Y'all!

Once upon a time I ran a news site, now I just have opinions on the news. 

Good morning, RVA: Trolls, masks, and a petition to sign

Good morning, RVA! It's 28 °F, and highs today should hit 50 °F—NBC12's Andrew Freiden says today's the warmest day of the week. Enjoy today and tomorrow and then bundle up for big temperature drops come Saturday!

Water cooler

It's General Assembly season during a gubernatorial transition, so state-level politics will dominate this newsletter for a bit, despite my deep preference for all things local. Before we sink too far into this Republican-led mire, like Artax in the Swamp of Sadness, I wanted to do a quick level-setting. Nationally, and more and more at the state level, Republicans' guiding principles are whatever makes Democrats the most mad. The live and love to troll, and that trolling will dominate headlines for the next four years. It will make us very mad. Some people are bad at it, like new Speaker of the House Todd Gilbert, who tweeted last night, "Ralph Northam is leaving office as his own lost cause, condescendingly lecturing us all from some assumed moral high ground because he read the book 'Roots' and then went on a non-stop reconciliation tour. Saturday can’t come fast enough." Gilbert lacks subtlety and skill, but, nonetheless generated a bunch of angry responses from liberals—which was the goal. On the other hand, some people are masterful trolls, like Sen. Tommy Norment, who introduced SB 116 which would "Imposes a $500 fine on the operator of a bicycle who fails to stop at a stop sign. The bill also provides that the bicycle shall be impounded for a period of six months." It's an infuriating piece of legislation that won't make it out of committee as written and wastes everyone's time—and may still generate an angry response from this particular liberal. It's an A+ troll, though, gotta give him that. I bring up these two specific examples, because I think we should—and will try to do so from here on out in this newsletter—entirely ignore these attempts to raise our hackles and distract us from actual, serious, and important legislation. Because while Republicans live to troll, they also love to pass terrible bills, destroy the government institutions they've been charged to lead, and enrich the wealthy whenever possible. That stuff won't dominate the headlines like a bad tweet, but it's what we should focus on if we want to protect the better, safer, and more progressive Commonwealth we've built over the last four years.
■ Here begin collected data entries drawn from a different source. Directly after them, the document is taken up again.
(* ===== verification/Spinlock.v ===== *)
(** * Spin locks on several harts

    [kernel/spinlock.c] at the granularity of its atomic accesses.  Each hart
    has a program counter inside [acquire]/[release]; a step of any hart is
    one access to shared memory.  The theorems give what the one-thread model
    of Thread.v assumes: a lock has at most one owner, the owner runs with
    interrupts off, and [pop_off] at the end of [release] never panics. *)

From Stdlib Require Import ZArith Lia.
From stdpp Require Import functions relations.
From S2P Require Import Prelude Thread.

(** ** State *)

Record spinlock := MkLk { lk_locked : Z; lk_cpu : option nat }.

(** Where a hart is in the code of spinlock.c. *)
Inductive pc :=
| PRun                    (* outside acquire and release *)
| PSpin (l : lockid)      (* acquire: in the test-and-set loop, line 32 *)
| PGot (l : lockid)       (* acquire: swapped in 1, before lk->cpu = mycpu() *)
| PRel (l : lockid)       (* release: lk->cpu = 0 done, before lock_release *)
| PPop.                   (* release: before pop_off() *)

Record hartst := MkHart { h_pc : pc; h_noff : Z; h_intena : bool; h_sie : bool }.

Record smp := MkSmp { harts : nat -> hartst; spins : lockid -> spinlock }.

(** [push_off()] and [pop_off()] on the hart's own [struct cpu]. *)
Definition h_push_off (h : hartst) (p : pc) : hartst :=
  MkHart p (h_noff h + 1) (if h_noff h =? 0 then h_sie h else h_intena h) false.

Definition h_pop_off (h : hartst) : option hartst :=
  if h_sie h then None
  else if h_noff h <? 1 then None
  else Some (MkHart PRun (h_noff h - 1) (h_intena h)
               (if (h_noff h - 1 =? 0) && h_intena h then true else false)).

Definition h_holding (s : smp) (h : nat) (l : lockid) : bool :=
  negb (lk_locked (spins s l) =? 0) && bool_decide (lk_cpu (spins s l) = Some h).

Definition set_pc (h : hartst) (p : pc) : hartst :=
  MkHart p (h_noff h) (h_intena h) (h_sie h).

(** ** Steps *)

Inductive step : smp -> smp -> Prop :=
| step_acquire s h l :
    h_pc (harts s h) = PRun -> h_holding s h l = false ->
    step s (MkSmp (<[h := h_push_off (harts s h) (PSpin l)]> (harts s)) (spins s))
| step_swap_busy s h l :
    h_pc (harts s h) = PSpin l -> lk_locked (spins s l) <> 0 ->
    step s (MkSmp (harts s) (<[l := MkLk 1 (lk_cpu (spins s l))]> (spins s)))
| step_swap_free s h l :
    h_pc (harts s h) = PSpin l -> lk_locked (spins s l) = 0 ->
    step s (MkSmp (<[h := set_pc (harts s h) (PGot l)]> (harts s))
                  (<[l := MkLk 1 (lk_cpu (spins s l))]> (spins s)))
| step_set_cpu s h l :
    h_pc (harts s h) = PGot l ->
    step s (MkSmp (<[h := set_pc (harts s h) PRun]> (harts s))
                  (<[l := MkLk (lk_locked (spins s l)) (Some h)]> (spins s)))
| step_release s h l :
    h_pc (harts s h) = PRun -> h_holding s h l = true ->
    step s (MkSmp (<[h := set_pc (harts s h) (PRel l)]> (harts s))
                  (<[l := MkLk (lk_locked (spins s l)) None]> (spins s)))
| step_store_zero s h l :
    h_pc (harts s h) = PRel l ->
    step s (MkSmp (<[h := set_pc (harts s h) PPop]> (harts s))
                  (<[l := MkLk 0 (lk_cpu (spins s l))]> (spins s)))
| step_pop_off s h h' :
    h_pc (harts s h) = PPop -> h_pop_off (harts s h) = Some h' ->
    step s (MkSmp (<[h := h']> (harts s)) (spins s))
| step_intr s h b :
    (* intr_on()/intr_off() in code that holds no lock *)
    h_pc (harts s h) = PRun -> h_noff (harts s h) = 0 ->
    step s (MkSmp (<[h := MkHart PRun 0 (h_intena (harts s h)) b]> (harts s)) (spins s)).

Definition smp_init (sie0 : nat -> bool) : smp :=
  MkSmp (fun h => MkHart PRun 0 false (sie0 h)) (fun _ => MkLk 0 None).

Definition reachable (sie0 : nat -> bool) (s : smp) : Prop := rtc step (smp_init sie0) s.

(** A hart owns a lock from the successful swap to the store of zero. *)
Definition owns (s : smp) (h : nat) (l : lockid) : Prop :=
  h_pc (harts s h) = PGot l \/ h_pc (harts s h) = PRel l \/ lk_cpu (spins s l) = Some h.

(** ** Invariant *)

Definition pending (p : pc) : Z := match p with PRun => 0 | _ => 1 end.

Record inv (s : smp) (hl : nat -> list lockid) : Prop := {
  inv_free : forall l h, lk_locked (spins s l) = 0 -> ~ owns s h l;
  inv_uniq : forall l h h', owns s h l -> owns s h' l -> h = h';
  inv_nocpu : forall l h, h_pc (harts s h) = PGot l \/ h_pc (harts s h) = PRel l ->
              lk_cpu (spins s l) = None;
  inv_held : forall l h, l ∈ hl h <-> lk_cpu (spins s l) = Some h;
  inv_nodup : forall h, NoDup (hl h);
  inv_noff : forall h, h_noff (harts s h) = Z.of_nat (length (hl h)) + pending (h_pc (harts s h));
  inv_sie : forall h, 0 < h_noff (harts s h) -> h_sie (harts s h) = false
}.

Ltac fn := unfold insert, fn_insert in *; cbn in *; repeat case_decide; subst; cbn in *.

Lemma inv_init sie0 : inv (smp_init sie0) (fun _ => []).
Proof.
  unfold smp_init, owns. split; cbn; unfold owns; cbn; try naive_solver.
  - intros l h. split; [inversion 1|done].
  - constructor.
  - lia.
Qed.

Lemma filter_ne_id (l : lockid) (xs : list lockid) : l ∉ xs -> filter (fun x => x <> l) xs = xs.
Proof.
  induction xs as [|y ys IH]; [done|]. intros [? ?]%not_elem_of_cons.
  rewrite filter_cons, decide_True by done. by rewrite IH.
Qed.

Lemma length_filter_ne (l : lockid) (xs : list lockid) :
  NoDup xs -> l ∈ xs -> (length (filter (fun x => x <> l) xs) + 1 = length xs)%nat.
Proof.
  induction 1 as [|x xs Hx Hnd IH]; intros Hin; [by apply not_elem_of_nil in Hin|].
  rewrite filter_cons. apply elem_of_cons in Hin. case_decide as E; cbn.
  - destruct Hin; [congruence|]. rewrite IH by done. lia.
  - assert (x = l) as -> by (destruct (decide (x = l)); tauto).
    rewrite filter_ne_id by done. lia.
Qed.

(** One lemma per step: the witness for the lists of held locks changes only
    when [lk->cpu] is written. *)
Section steps.
Context (s : smp) (hl : nat -> list lockid) (Hi : inv s hl) (h : nat) (l : lockid).

(** The bookkeeping facts of the invariant at arbitrary harts. *)
Local Ltac facts :=
  pose proof Hi as [I1 I2 I3 I4 I5 I6 I7]; unfold owns in *; split; unfold owns; cbn;
  [ intros l0 h0 H0; pose proof (I1 l0 h0); pose proof (I2 l0 h0 h)
  | intros l0 h0 h1; pose proof (I2 l0 h0 h1); pose proof (I2 l0 h0 h); pose proof (I2 l0 h1 h);
    pose proof (I1 l0 h0); pose proof (I1 l0 h1)
  | intros l0 h0; pose proof (I3 l0 h0); pose proof (I2 l0 h0 h); pose proof (I1 l0 h0)
  | intros l0 h0; pose proof (I4 l0 h0); pose proof (I2 l0 h0 h)
  | intros h0; pose proof (I5 h0)
  | intros h0; pose proof (I6 h0) as I6h
  | intros h0; pose proof (I7 h0) ];
  clear I1 I2 I3 I4 I5 I6 I7.

(** A step that changes neither [locked] nor [cpu] of any lock, and moves
    this hart between program counters that own nothing. *)
Lemma inv_local hs :
  (forall l0, h_pc (harts s h) <> PGot l0 /\ h_pc (harts s h) <> PRel l0) ->
  (forall l0, h_pc hs <> PGot l0 /\ h_pc hs <> PRel l0) ->
  h_noff hs = Z.of_nat (length (hl h)) + pending (h_pc hs) ->
  (0 < h_noff hs -> h_sie hs = false) ->
  inv (MkSmp (<[h := hs]> (harts s)) (spins s)) hl.
Proof.
  intros Hold Hnew Hn Hs. facts; fn; try done; try (clear Hi; naive_solver).
Qed.

Lemma inv_swap_busy :
  lk_locked (spins s l) <> 0 ->
  inv (MkSmp (harts s) (<[l := MkLk 1 (lk_cpu (spins s l))]> (spins s))) hl.
Proof. intros Hl. facts; fn; try done; try (clear Hi; naive_solver). Qed.

Lemma free_no_cpu : lk_locked (spins s l) = 0 -> lk_cpu (spins s l) = None.
Proof.
  intros Hl. destruct (lk_cpu (spins s l)) as [n|] eqn:E; [|done].
  exfalso. apply (inv_free _ _ Hi l n Hl). unfold owns. auto.
Qed.

Lemma inv_swap_free :
  h_pc (harts s h) = PSpin l -> lk_locked (spins s l) = 0 ->
  inv (MkSmp (<[h := set_pc (harts s h) (PGot l)]> (harts s))
             (<[l := MkLk 1 (lk_cpu (spins s l))]> (spins s))) hl.
Proof.
  intros Hp Hl. pose proof (free_no_cpu Hl) as Hc. rewrite Hc.
  facts; fn; try done; try (clear Hi; naive_solver). rewrite Hp in I6h. done.
Qed.

Lemma inv_set_cpu :
  h_pc (harts s h) = PGot l ->
  inv (MkSmp (<[h := set_pc (harts s h) PRun]> (harts s))
             (<[l := MkLk (lk_locked (spins s l)) (Some h)]> (spins s)))
      (<[h := l :: hl h]> hl).
Proof.
  intros Hp. assert (lk_cpu (spins s l) = None) as Hc by (apply (inv_nocpu _ _ Hi l h); auto).
  facts; fn; rewrite ?elem_of_cons; try done; try (clear Hi; naive_solver).
  - constructor; [|done]. rewrite (inv_held _ _ Hi), Hc. done.
  - rewrite Hp in I6h. cbn in I6h. lia.
Qed.

Lemma inv_release :
  h_pc (harts s h) = PRun -> h_holding s h l = true ->
  inv (MkSmp (<[h := set_pc (harts s h) (PRel l)]> (harts s))
             (<[l := MkLk (lk_locked (spins s l)) None]> (spins s)))
      (<[h := filter (fun x => x <> l) (hl h)]> hl).
Proof.
  intros Hp Hh. assert (lk_locked (spins s l) <> 0 /\ lk_cpu (spins s l) = Some h) as [Hl Hc].
  { unfold h_holding in Hh. destruct (Z.eqb_spec (lk_locked (spins s l)) 0); [done|].
    by apply bool_decide_eq_true_1 in Hh. }
  pose proof (length_filter_ne l (hl h) (inv_nodup _ _ Hi h)) as Hlen.
  rewrite (inv_held _ _ Hi) in Hlen. specialize (Hlen Hc).
  facts; fn; rewrite ?list_elem_of_filter; try done; try (clear Hi; naive_solver).
  - by apply NoDup_filter.
  - rewrite Hp in I6h. cbn in I6h. lia.
Qed.

Lemma inv_store_zero :
  h_pc (harts s h) = PRel l ->
  inv (MkSmp (<[h := set_pc (harts s h) PPop]> (harts s))
             (<[l := MkLk 0 (lk_cpu (spins s l))]> (spins s))) hl.
Proof.
  intros Hp. assert (lk_cpu (spins s l) = None) as Hc by (apply (inv_nocpu _ _ Hi l h); auto).
  rewrite Hc. facts; fn; try done; try (clear Hi; naive_solver). rewrite Hp in I6h. done.
Qed.
End steps.

Lemma inv_step s s' hl : inv s hl -> step s s' -> exists hl', inv s' hl'.
Proof.
  intros Hi Hst. pose proof (inv_noff _ _ Hi) as Hn. pose proof (inv_sie _ _ Hi) as Hs.
  destruct Hst as [s h l Hp Hh|s h l Hp Hl|s h l Hp Hl|s h l Hp|s h l Hp Hh|s h l Hp|s h h' Hp Ho|s h b Hp Hn0];
    specialize (Hn h); specialize (Hs h); rewrite Hp in Hn; cbn in Hn.
  - eexists. apply inv_local; [done|by rewrite Hp|done|cbn; lia|done].
  - eexists. by apply inv_swap_busy.
  - eexists. by apply inv_swap_free.
  - eexists. by apply inv_set_cpu.
  - eexists. by apply inv_release.
  - eexists. by apply inv_store_zero.
  - unfold h_pop_off in Ho. rewrite Hs in Ho by lia.
    destruct (Z.ltb_spec (h_noff (harts s h)) 1); [done|]. injection Ho as <-.
    eexists. apply inv_local; [done|rewrite Hp; done|done|cbn; lia|cbn; intros].
    destruct (Z.eqb_spec (h_noff (harts s h) - 1) 0); [lia|done].
  - eexists. apply inv_local; [done|rewrite Hp; done|done|cbn; lia|cbn; lia].
Qed.

Lemma inv_reachable sie0 s : reachable sie0 s -> exists hl, inv s hl.
Proof.
  intros H. unfold reachable in H. remember (smp_init sie0) as s0.
  assert (exists hl, inv s0 hl) as H0 by (subst; eexists; apply inv_init).
  clear Heqs0. induction H as [|s0 s1 s2 Hst _ IH]; [done|].
  destruct H0 as [hl Hi]. apply IH. by eapply inv_step.
Qed.

(** ** Theorems *)

(** C37: In every state the harts can reach by interleaving their accesses, a
    spin lock has at most one owner; while a hart owns a lock the lock word is
    set and the hart's interrupts are off; and a hart about to run the
    [pop_off] of [release] can run it without panicking. *)
Theorem spinlock_mutual_exclusion sie0 s :
  reachable sie0 s ->
  (forall l h h', owns s h l -> owns s h' l -> h = h') /\
  (forall l h, owns s h l -> lk_locked (spins s l) <> 0 /\ h_sie (harts s h) = false) /\
  (forall h, h_pc (harts s h) = PPop -> is_Some (h_pop_off (harts s h))).
Proof.
  intros [hl Hi]%inv_reachable. split_and!.
  - apply Hi.
  - intros l h Ho. split; [intros E; by eapply (inv_free _ _ Hi)|].
    apply (inv_sie _ _ Hi). rewrite (inv_noff _ _ Hi).
    destruct Ho as [E|[E|E]]; [rewrite E; cbn; lia|rewrite E; cbn; lia|].
    apply (inv_held _ _ Hi) in E. destruct (hl h); [by apply not_elem_of_nil in E|].
    destruct (h_pc _); cbn; lia.
  - intros h E. unfold h_pop_off.
    pose proof (inv_noff _ _ Hi h) as Hn. rewrite E in Hn. cbn in Hn.
    rewrite (inv_sie _ _ Hi) by lia. destruct (Z.ltb_spec (h_noff (harts s h)) 1); [lia|eauto].
Qed.

Definition smp_demo0 : smp := smp_init (fun _ => true).
Definition smp_demo1 : smp :=
  MkSmp (<[0%nat := h_push_off (harts smp_demo0 0%nat) (PSpin LkKmem)]> (harts smp_demo0)) (spins smp_demo0).
Definition smp_demo2 : smp :=
  MkSmp (<[0%nat := set_pc (harts smp_demo1 0%nat) (PGot LkKmem)]> (harts smp_demo1))
        (<[LkKmem := MkLk 1 (lk_cpu (spins smp_demo1 LkKmem))]> (spins smp_demo1)).

Lemma spinlock_mutual_exclusion_witness :
  reachable (fun _ => true) smp_demo2 /\ owns smp_demo2 0 LkKmem /\
  h_sie (harts smp_demo2 0%nat) = false.
Proof.
  assert (reachable (fun _ => true) smp_demo2) as Hr.
  { eapply rtc_l; [apply (step_acquire smp_demo0 0 LkKmem); reflexivity|].
    eapply rtc_l; [|apply rtc_refl].
    apply (step_swap_free smp_demo1 0 LkKmem); reflexivity. }
  assert (owns smp_demo2 0 LkKmem) as Ho by (left; reflexivity).
  split; [exact Hr|]. split; [exact Ho|].
  destruct (spinlock_mutual_exclusion _ _ Hr) as (_ & H & _).
  apply (H LkKmem 0%nat Ho).
Defined.
(** Clearing a page. *)
Lemma kmemset_zero n th k q l :
  valid_page q -> q ∉ l -> kmem_inv k l ->
  exists m1, kmemset q 0 PGSIZE n (MkK th k) = Ret tt (MkK th (MkKmem m1 (freelist k))) /\
    kmem_inv (MkKmem m1 (freelist k)) l /\ same_outside q (mem k) m1 /\
    forall a, q <= a < q + PGSIZE -> ld m1 a = 0.
Proof.
  intros Hq Hql Hf. exists (memset (mem k) q 0 PGSIZE).
  pose proof (valid_page_pte q Hq) as (_ & _ & Hq0). split_and!.
  - unfold kmemset. destruct (q =? 0) eqn:E0; [lia|reflexivity].
  - exact (kmem_inv_outside k _ l q Hq Hql (memset_same_outside _ _ _) Hf).
  - apply memset_same_outside.
  - intros a Ha. rewrite memset_ld by (unfold PGSIZE; lia).
    destruct (_ && _) eqn:E'; [done|lia].
Qed.

(** Storing in a page that is not free. *)
Lemma store64_inv k l p o v :
  valid_page p -> p ∉ l -> 0 <= o <= PGSIZE - 8 -> kmem_inv k l ->
  kmem_inv (MkKmem (st64 (mem k) (p + o) v) (freelist k)) l.
Proof.
  intros Hp Hl Ho Hf. exact (kmem_inv_outside k _ l p Hp Hl (st64_same_outside _ _ _ _ Ho) Hf).
Qed.

(** The allocation branch of [walk]: take a page, clear it, link it. *)
Lemma walk_alloc_page n th k q l t root π p i (K : Z -> KM kmem Z) :
  cpu_ok th -> lks th !! LkKmem = None -> vm_inv k (q :: l) t root ->
  t !! π = Some p -> (length π < 2)%nat -> 0 <= i < 512 -> idx_ok π i -> t !! (π ++ [i]) = None ->
  exists k',
    (pagetable ← kalloc;
     if pagetable =? 0 then mret 0 else
     kmemset pagetable 0 PGSIZE ;;
     store64 (p + 8 * i) (Z.lor (PA2PTE pagetable) PTE_V) ;;
     K pagetable) n (MkK th k) = K q n (MkK th k') /\
    vm_inv k' l (<[π ++ [i] := q]> t) root /\
    vm_grow (q :: l) t (mem k) l (<[π ++ [i] := q]> t) (mem k') /\
    forall va, pte_of (mem k') (<[π ++ [i] := q]> t) va = pte_of (mem k) t va.
Proof.
  intros Hc Hlk [Hf Hr Hs] Hp Hlen Hi Hix Hnew.
  destruct (kalloc_spec n th k (q :: l) Hc Hlk Hf) as (k1 & E & Hf1 & Ho & _).
  assert (valid_page q) as Hq by (destruct Hf as [_ _ ?%Forall_cons_1]; naive_solver).
  assert (~ pt_owns t q) as Hnq by (intros H; apply (Hs q H); set_solver).
  assert (q ∉ l) as Hql by (destruct Hf as [_ ?%NoDup_cons_1_1 _]; done).
  destruct (kmemset_zero n th k1 q l Hq Hql Hf1) as (m1 & Em & Hf2 & Ho1 & Hz).
  assert (forall j, 0 <= j < 512 -> ld64 m1 (q + 8 * j) = 0) as Hz8
    by (intros j Hj; by apply zeroed_slot).
  pose proof (same_outside_trans _ _ _ _ Ho Ho1) as Ho'.
  pose proof (valid_page_pte q Hq) as (_ & _ & Hq0).
  assert (valid_page p) as Hvp by apply (pr_valid _ _ _ Hr _ _ Hp).
  assert (0 <= 8 * i <= PGSIZE - 8) as Hi8 by (unfold PGSIZE; lia).
  assert (p ∉ l) as Hpl by (intros H; apply (Hs p); [by exists π|set_solver]).
  exists (MkKmem (st64 m1 (p + 8 * i) (Z.lor (PA2PTE q) PTE_V)) (freelist k1)).
  split_and!; [| |split|].
  - rewrite (bind_ret _ _ _ _ _ _ E). destruct (q =? 0) eqn:E0; [lia|].
    rewrite (bind_ret _ _ _ _ _ _ Em). reflexivity.
  - split; cbn [mem].
    + exact (store64_inv _ l p (8 * i) _ Hvp Hpl Hi8 Hf2).
    + by apply (add_rep (mem k)).
    + intros p' [π' [[<- <-]|[_ H]]%lookup_insert_Some]; [done|].
      intros H'. apply (Hs p'); [by exists π'|]. set_solver.
  - by apply insert_subseteq.
  - exists [q]. split; [done|]. intros p'. split.
    + intros [π' [[<- <-]|[_ H]]%lookup_insert_Some]; [set_solver|]. left. by exists π'.
    + intros [[π' H]| ->%list_elem_of_singleton]; [|exists (π ++ [i]); apply lookup_insert_eq].
      exists π'. rewrite lookup_insert_ne; [done|]. intros E'. congruence.
  - intros p' Hp' Hnl Hnt a Ha. cbn [mem own]. rewrite st64_ld, Ho'; [done| |].
    + pose proof (valid_page_disj p' q Hp' Hq ltac:(set_solver)). lia.
    + assert (p' <> p) as Hpp by (intros ->; apply Hnt; by exists π).
      pose proof (valid_page_disj p' p Hp' Hvp Hpp). lia.
  - intros va. cbn [mem own]. by apply (add_pte_of (mem k) m1 t root).
Qed.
"General Assembly Republicans go maskless as omicron surges," reports Kate Masters at the Virginia Mercury. Dumb and mostly a troll (see above), but one with consequences! With our local hospitals at capacity and hovering on the brink, every Republican legislator that spreads COVID-19 to a coworker, staff member, lobbyist, or member of the public has increased the load on our healthcare system—not the healthcare system from wherever they may hail. Masks are an easy and efficient way to help get us through the current surging demand on hospital beds and to not wear them for the lolz is childish.

Somehow I totally blipped on Governor Northam's final State of the Commonwealth address last night, which you can read as prepared here or watch over on YouTube. Thankfully, Mel Leonor at the Richmond Times-Dispatch has a tl;dr if you don't want to spend an hour and fifteen minutes of your life watching Northam's farewell speech—or maybe you do because you'll miss his folksy charm!

Bike Walk RVA has put together a quick petition for folks to sign in support of the trail funding in outgoing Governor Northam's proposed budget. I haven't gotten a sense yet of how much—if any—of the outgoing governor's budget is in peril, so I don't know if this sort of thing is a nice-to-have or a necessary. That said, it takes literally 30 seconds and is the very smallest civic action you can and should take this morning! Just do it!

For Diamond District watchers, Jonathan Spiers at Richmond BizSense has an update on the City's Request for Interest. The planning team held an informational webinar the other day and over 100 people showed up! With any luck this means we'll have multiple, competitive bids (unlike Navy Hill), and the City will be able to find something the meets—or exceeds!—all of its goals.

This morning's longread

The Future Will Hunt You Down

I love the Indignity newsletter, and, if you can weather Two Dudes Talking About a Movie, this edition is filled with a lot of really good insights. "Idiotopian" is the word I've been looking for this entire time!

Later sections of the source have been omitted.